Although grazing is often trumpeted as a means of reducing fuels (Bailey, Derek W., et al. 2019) and thus wildfire, especially by “targeted” grazing and fuel reductions. (Diamond, Joel, Christopher A. Call, and Nora Devoe 2009). The claims must be scrutinized closely.
For instance, a study done in Arizona concluded (with modeling) that light utilization (26%) in treated sites, the BehavePlus fire model predicted that herding and supplement reduced fire rate of spread by more than 60% in grass communities and by more than 50% in grass/shrub communities (R.A. Bruegger et al. 2016).

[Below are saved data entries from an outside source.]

(* ===== verification/Thread.v ===== *)
(** * Threads

    [co-pro/corotinue-fiber-pool/thread.h] and [thread.cpp]: a thread that is
    made with a callback, and the semaphore on which its maker waits until it
    has started. The two threads interleave: a step is one statement of [run],
    or one operation of the maker. What [pthread_create] and [pthread_join]
    return is an argument. *)

From S2P Require Export CppString.

(** ** [Semaphore] *)

(** The mutex makes [wait] and [signal] one step each. *)
Record Semaphore := mkSemaphore { count : Z }.

(** [None] waits on the condition variable. *)
Definition wait (s : Semaphore) : option Semaphore :=
  if bool_decide (s.(count) = 0)%Z then None else Some (mkSemaphore (s.(count) - 1)).
Definition signal (s : Semaphore) : Semaphore := mkSemaphore (s.(count) + 1).

(** ** [Thread] *)

(** An empty [m_cb] is [None]; [m_thread] tells whether it is not 0. *)
Record Thread (C : Type) := mkThread {
  m_id : Z;
  m_thread : bool;
  m_cb : option C;
  m_name : bytes;
  m_semaphore : Semaphore
}.
Arguments mkThread {C}.
Arguments m_id {C}.
Arguments m_thread {C}.
Arguments m_cb {C}.
Arguments m_name {C}.
Arguments m_semaphore {C}.

(** Where the maker is in the constructor, and the new thread in [run]. *)
Inductive maker_state := Creating | Waiting | Made | Failed.
#[export] Instance maker_state_eq_dec : EqDecision maker_state.
Proof. solve_decision. Defined.

Inductive runner_state (C : Type) :=
| NotStarted
| SetThis
| SetThreadName
| SetId
| SetSystemName
| SwapCb
| Signal (cb : option C)
| CallCb (cb : option C)
| Ended
| Crashed.
Arguments NotStarted {C}.
Arguments SetThis {C}.
Arguments SetThreadName {C}.
Arguments SetId {C}.
Arguments SetSystemName {C}.
Arguments SwapCb {C}.
Arguments Signal {C}.
Arguments CallCb {C}.
Arguments Ended {C}.
Arguments Crashed {C}.

(** The object, the two threads, the thread-local variables of the new one, its
    name in the system, and the callbacks it called. *)
Record threads (C : Type) := mkThreads {
  object : Thread C;
  maker : maker_state;
  runner : runner_state C;
  t_thread : bool;
  t_thread_name : bytes;
  system_name : bytes;
  called : list C
}.
Arguments mkThreads {C}.
Arguments object {C}.
Arguments maker {C}.
Arguments runner {C}.
Arguments t_thread {C}.
Arguments t_thread_name {C}.
Arguments system_name {C}.
Arguments called {C}.

Section thread.
Context {C : Type}.
Implicit Types (w : threads C) (o : Thread C) (cb : option C) (tid : Z).

Definition set_object o w : threads C :=
  mkThreads o w.(maker) w.(runner) w.(t_thread) w.(t_thread_name) w.(system_name) w.(called).
Definition set_maker m w : threads C :=
  mkThreads w.(object) m w.(runner) w.(t_thread) w.(t_thread_name) w.(system_name) w.(called).
Definition set_runner r w : threads C :=
  mkThreads w.(object) w.(maker) r w.(t_thread) w.(t_thread_name) w.(system_name) w.(called).

Definition set_id tid o : Thread C := mkThread tid o.(m_thread) o.(m_cb) o.(m_name) o.(m_semaphore).
Definition set_thread (b : bool) o : Thread C := mkThread o.(m_id) b o.(m_cb) o.(m_name) o.(m_semaphore).
Definition set_thread_cb cb o : Thread C := mkThread o.(m_id) o.(m_thread) cb o.(m_name) o.(m_semaphore).
Definition set_thread_name (n : bytes) o : Thread C := mkThread o.(m_id) o.(m_thread) o.(m_cb) n o.(m_semaphore).
Definition set_semaphore s o : Thread C := mkThread o.(m_id) o.(m_thread) o.(m_cb) o.(m_name) s.

(** The constructor before its body; nothing of the new thread exists yet. *)
Definition new_Thread cb (name : bytes) : threads C :=
  mkThreads (mkThread (-1) false cb name (mkSemaphore 0)) Creating NotStarted false (lit "UNKNOWN") [] [].

(** [pthread_create], which returns [rt]: otherwise than by 0 the constructor
    throws. *)
Definition thread_create (rt : Z) w : threads C :=
  if bool_decide (rt = 0)%Z then set_runner SetThis (set_maker Waiting (set_object (set_thread true w.(object)) w))
  else set_maker Failed w.

(** [m_semaphore.wait()], after which the constructor returns. *)
Definition wait_started w : option (threads C) :=
  s ← wait w.(object).(m_semaphore);
  Some (set_maker Made (set_object (set_semaphore s w.(object)) w)).

(** The next statement of [run]; to call an empty function is to throw out of
    the thread. *)
Definition run_step tid w : option (threads C) :=
  match w.(runner) with
  | NotStarted | Ended | Crashed => None
  | SetThis => Some (mkThreads w.(object) w.(maker) SetThreadName true w.(t_thread_name) w.(system_name) w.(called))
  | SetThreadName => Some (mkThreads w.(object) w.(maker) SetId w.(t_thread) w.(object).(m_name) w.(system_name) w.(called))
  | SetId => Some (set_runner SetSystemName (set_object (set_id tid w.(object)) w))
  | SetSystemName => Some (mkThreads w.(object) w.(maker) SwapCb w.(t_thread) w.(t_thread_name) (substr w.(object).(m_name) 0 15) w.(called))
  | SwapCb => Some (set_runner (Signal w.(object).(m_cb)) (set_object (set_thread_cb None w.(object)) w))
  | Signal cb => Some (set_runner (CallCb cb) (set_object (set_semaphore (signal w.(object).(m_semaphore)) w.(object)) w))
  | CallCb (Some cb) => Some (mkThreads w.(object) w.(maker) Ended w.(t_thread) w.(t_thread_name) w.(system_name) (w.(called) ++ [cb]))
  | CallCb None => Some (set_runner Crashed w)
  end.

(** [join], for what [pthread_join] returns, once the thread has ended, and the
    destructor. *)
Definition thread_join (rt : Z) : prog std_exception (Thread C) unit :=
  o ← get;
  if o.(m_thread) then
    if bool_decide (rt ≠ 0)%Z then throw (OtherException "pthread_join error")
    else modify (set_thread false)
  else mret tt.
Definition delete_Thread o : Thread C := if o.(m_thread) then set_thread false o else o.

(** [SetName] and [GetName], on the thread that runs. *)
Definition SetName (name : bytes) w : threads C :=
  let o := if w.(t_thread) then set_thread_name name w.(object) else w.(object) in
  mkThreads o w.(maker) w.(runner) w.(t_thread) name w.(system_name) w.(called).
Definition GetName w : bytes := w.(t_thread_name).
Definition getId w : Z := w.(object).(m_id).

(** ** The interleavings of the constructor and of [run] *)
Inductive thread_step tid : threads C -> threads C -> Prop :=
| step_create rt w : w.(maker) = Creating -> thread_step tid w (thread_create rt w)
| step_wait w w' : w.(maker) = Waiting -> wait_started w = Some w' -> thread_step tid w w'
| step_run w w' : run_step tid w = Some w' -> thread_step tid w w'.


(** ** How far the two threads are *)

Definition stage w : nat :=
  match w.(runner) with
  | NotStarted => 0 | SetThis => 1 | SetThreadName => 2 | SetId => 3 | SetSystemName => 4 | SwapCb => 5
  | Signal _ => 6 | CallCb _ => 7 | Ended | Crashed => 8
  end.
Definition thread_rank w : nat :=
  8 - stage w + match w.(maker) with Creating => 2 | Waiting => 1 | Made | Failed => 0 end.

(** The invariant: what was written is what the thread is past; the semaphore
    is up from [signal] until the maker has taken it; the callback is in the
    object, then with the thread. *)
Record thread_ok tid cb (name : bytes) w : Prop := {
  th_name : w.(object).(m_name) = name;
  th_this : w.(t_thread) = bool_decide (2 ≤ stage w);
  th_local : w.(t_thread_name) = if decide (3 ≤ stage w) then name else lit "UNKNOWN";
  th_id : w.(object).(m_id) = if decide (4 ≤ stage w) then tid else (-1)%Z;
  th_system : w.(system_name) = if decide (5 ≤ stage w) then substr name 0 15 else [];
  th_cb : w.(object).(m_cb) = if decide (6 ≤ stage w) then None else cb;
  th_held : match w.(runner) with Signal c | CallCb c => c = cb | Ended => is_Some cb | Crashed => cb = None | _ => True end;
  th_called : w.(called) = match w.(runner), cb with Ended, Some c => [c] | _, _ => [] end;
  th_count : w.(object).(m_semaphore).(count) = if decide (7 ≤ stage w ∧ w.(maker) ≠ Made) then 1%Z else 0%Z;
  th_made : w.(maker) = Made -> 7 ≤ stage w;
  th_started : (w.(maker) = Creating ∨ w.(maker) = Failed) <-> stage w = 0
}.

Lemma new_Thread_ok tid cb name : thread_ok tid cb name (new_Thread cb name).
Proof. split; cbn; try done. split; [done|by left]. Qed.

Lemma thread_step_ok tid cb name w w' : thread_step tid w w' -> thread_ok tid cb name w -> thread_ok tid cb name w'.
Proof.
  intros Hstep Hok. destruct Hstep as [rt w Hm|w w' Hm Hw|w w' Hr].
  - destruct Hok as [Hn Ht Hl Hi Hs Hc Hh Hcd Hct Hmd Hst]. assert (stage w = 0) as H0 by (apply Hst; by left).
    destruct w as [o m r t tn sn cd]; cbn in *. destruct r; try done. unfold thread_create. destruct (bool_decide (rt = 0)%Z).
    + split; cbn in *; try done. by split; [intros [|]|].
    + split; cbn in *; try done. split; [done|by right].
  - unfold wait_started, wait in Hw. destruct Hok as [Hn Ht Hl Hi Hs Hc Hh Hcd Hct Hmd Hst].
    destruct (decide (7 ≤ stage w)) as [H7|H7].
    2:{ rewrite decide_False in Hct by naive_solver. rewrite Hct, bool_decide_true in Hw by done. done. }
    rewrite decide_True in Hct by (split; [done|by rewrite Hm]). rewrite bool_decide_false in Hw by lia.
    injection Hw as <-. split; try done; cbn.
    + rewrite Hct. by rewrite decide_False by naive_solver.
    + unfold stage in *. cbn. split; [by intros [|]|]. lia.
  - destruct Hok as [Hn Ht Hl Hi Hs Hc Hh Hcd Hct Hmd Hst]. destruct w as [o m r t tn sn cd]. unfold run_step in Hr. cbn in *.
    destruct r as [| | | | | |c|[c|]| |]; try done; injection Hr as <-; cbn in *; subst; split; cbn; try done; try naive_solver lia.
    all: rewrite Hct; repeat case_decide; try done; naive_solver lia.
Qed.

Lemma thread_run_step tid cb name w : thread_ok tid cb name w -> 0 < stage w < 8 -> is_Some (run_step tid w).
Proof. intros _ Hs. unfold run_step, stage in *. destruct (runner w) as [| | | | | |c|[c|]| |]; try done; lia. Qed.

Lemma thread_step_rank tid cb name w w' : thread_ok tid cb name w -> thread_step tid w w' -> thread_rank w' < thread_rank w.
Proof.
  intros Hok Hstep. pose proof (th_started _ _ _ _ Hok) as Hst. destruct Hstep as [rt w Hm|w w' Hm Hw|w w' Hr].
  - assert (stage w = 0) as H0 by (apply Hst; by left). unfold thread_rank. rewrite Hm, H0. unfold thread_create.
    destruct (bool_decide _); cbn; unfold stage; cbn; lia.
  - unfold wait_started, wait in Hw. destruct (bool_decide _); [done|]. injection Hw as <-.
    unfold thread_rank, stage in *. cbn. rewrite Hm. lia.
  - unfold run_step in Hr. destruct (runner w) as [| | | | | |c|[c|]| |] eqn:Hrun; try done; injection Hr as <-;
      unfold thread_rank, stage; cbn; rewrite Hrun; lia.
Qed.

(** C38. The maker of a thread and the thread itself, however they interleave:
    when the constructor returns, the thread has written its id, its
    thread-local pointer and name and the first 15 characters of its name in
    the system, and has taken the callback out of the object; the callback is
    called once, by the thread, and an empty one ends the process. No
    interleaving is stuck before the constructor has returned (or thrown,
    because no thread could be made) and the callback was called, and none goes
    on for ever. *)
Theorem thread_made_ready tid cb (name : bytes) w :
  star (thread_step tid) (new_Thread cb name) w ->
  (w.(maker) = Made -> w.(object).(m_id) = tid ∧ w.(t_thread) = true ∧ w.(t_thread_name) = name ∧
     w.(system_name) = take 15 name ∧ w.(object).(m_cb) = None ∧ w.(object).(m_semaphore).(count) = 0%Z) ∧
  (w.(called) = [] ∨ ∃ c, cb = Some c ∧ w.(called) = [c] ∧ w.(runner) = Ended) ∧
  ((∃ w', thread_step tid w w') ∨ w.(maker) = Failed ∨
   w.(maker) = Made ∧ match cb with Some c => w.(runner) = Ended ∧ w.(called) = [c] | None => w.(runner) = Crashed end) ∧
  (∀ w', thread_step tid w w' -> thread_rank w' < thread_rank w).
Proof.
  intros Hstar. assert (thread_ok tid cb name w) as Hok
    by (eapply star_invariant; [intros ? ?; apply thread_step_ok|exact Hstar|apply new_Thread_ok]).
  split_and!.
  - intros Hm. pose proof (th_made _ _ _ _ Hok Hm) as H7. destruct Hok as [Hn Ht Hl Hi Hs Hc Hh Hcd Hct Hmd Hst].
    rewrite Ht, Hl, Hi, Hs, Hc, Hct, bool_decide_true, !decide_True, decide_False by (lia || naive_solver).
    by split_and!.
  - rewrite (th_called _ _ _ _ Hok). destruct (runner w); try (by left). destruct cb as [c|]; [|by left]. right. by exists c.
  - destruct (decide (0 < stage w < 8)) as [Hrun|Hrun].
    { left. destruct (thread_run_step tid cb name w Hok Hrun) as [w' Hw']. exists w'. by apply step_run. }
    destruct Hok as [_ _ _ _ _ _ Hh Hcd Hct _ Hst]. destruct (w.(maker)) eqn:Hm.
    + left. exists (thread_create 0 w). by apply step_create.
    + left. assert (stage w ≠ 0) by (intros H0; apply Hst in H0 as [|]; done).
      rewrite decide_True in Hct by (split; [lia|done]). eexists. apply step_wait; [done|].
      unfold wait_started, wait. by rewrite bool_decide_false by lia.
    + right. right. split; [done|]. assert (stage w ≠ 0) by (intros H0; apply Hst in H0 as [|]; done).
      unfold stage in *. destruct (runner w); try lia; [destruct Hh as [c ->]; done|by subst].
    + by right; left.
  - intros w'. by apply thread_step_rank with (cb := cb) (name := name).
Qed.

End thread.

(** ** Witness: a thread with the number 7, up to the return of its constructor *)

Definition sample_thread : threads nat :=
  let run w := default w (run_step 7 w) in
  let w := thread_create 0 (new_Thread (Some 3) (lit "io_0")) in
  let w := run (run (run (run (run (run w))))) in
  default w (wait_started w).

Lemma thread_made_ready_witness :
  maker sample_thread = Made ∧ m_id (object sample_thread) = 7%Z ∧ system_name sample_thread = lit "io_0".
Proof.
  assert (maker sample_thread = Made) as Hm by reflexivity. split; [exact Hm|].
  destruct (thread_made_ready 7 (Some 3) (lit "io_0") sample_thread) as [Hready _].
  - eapply star_step; [by apply (step_create 7 0)|].
    do 6 (eapply star_step; [apply step_run; vm_compute; reflexivity|]).
    eapply star_step; [apply step_wait; vm_compute; reflexivity|]. apply star_refl.
  - destruct (Hready Hm) as (Hid & _ & _ & Hname & _). split; [exact Hid|exact Hname].
Defined.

However, the authors go one to conclude: “Although it is a promising tool for altering fire behavior, targeted grazing will be most effective in grass communities under moderate weather conditions.” The weather factors are significant because nearly all massive wildfires burn under “extreme fire weather conditions.” Under such conditions, targeted grazing, as well as fuel breaks, fail to contain or stop fires (Bruegger et al., 2016)
Another study that looked at fuel breaks created by targeted grazing and other measures like bulldozing native vegetation cautioned that the “cure might be worse than the disease” since the destruction of soil biological crusts and loss of native grasses that occur with targeted grazing, bulldozing. Other fuel reductions create the disturbance habitat that favors the spread of cheatgrass (Shinneman et al 2018).
The authors cautioned: “these projects could also add thousands of kilometers of new fuel breaks to the region over the next decade or two, directly altering hundreds of thousands of hectares through habitat conversion, and indirectly affecting sagebrush plant and animal communities through the creation of new edge effects and habitat fragmentation” (Shinneman et al. 2018).
None of the studies that promote grazing to reduce fuels considers the unavoidable ecological impacts that accompany grazing. These include water pollution, soil compaction, trampling of biological soil crusts, the spread of weeds (as with cheatgrass), the social displacement of wildlife (like elk), and the loss of forage wildlife and insects, and costs.
While targeted grazing and the ecological impacts that result might be acceptable for small areas, say to reduce vegetation around a home or some other limited area, it is not effective or acceptable on a landscape scale. As such, it cannot aid in reducing large wildfires.
Furthermore, the probability that any area “treated” by targeted grazing and other fuel reductions will encounter a blaze when fuel removal is effective is extremely small (Rhodes and Baker 2008). Thus, targeted grazing and further fuel reductions, which have their own set of impacts, occur now, potentially reducing a fire that may or may not come in the future.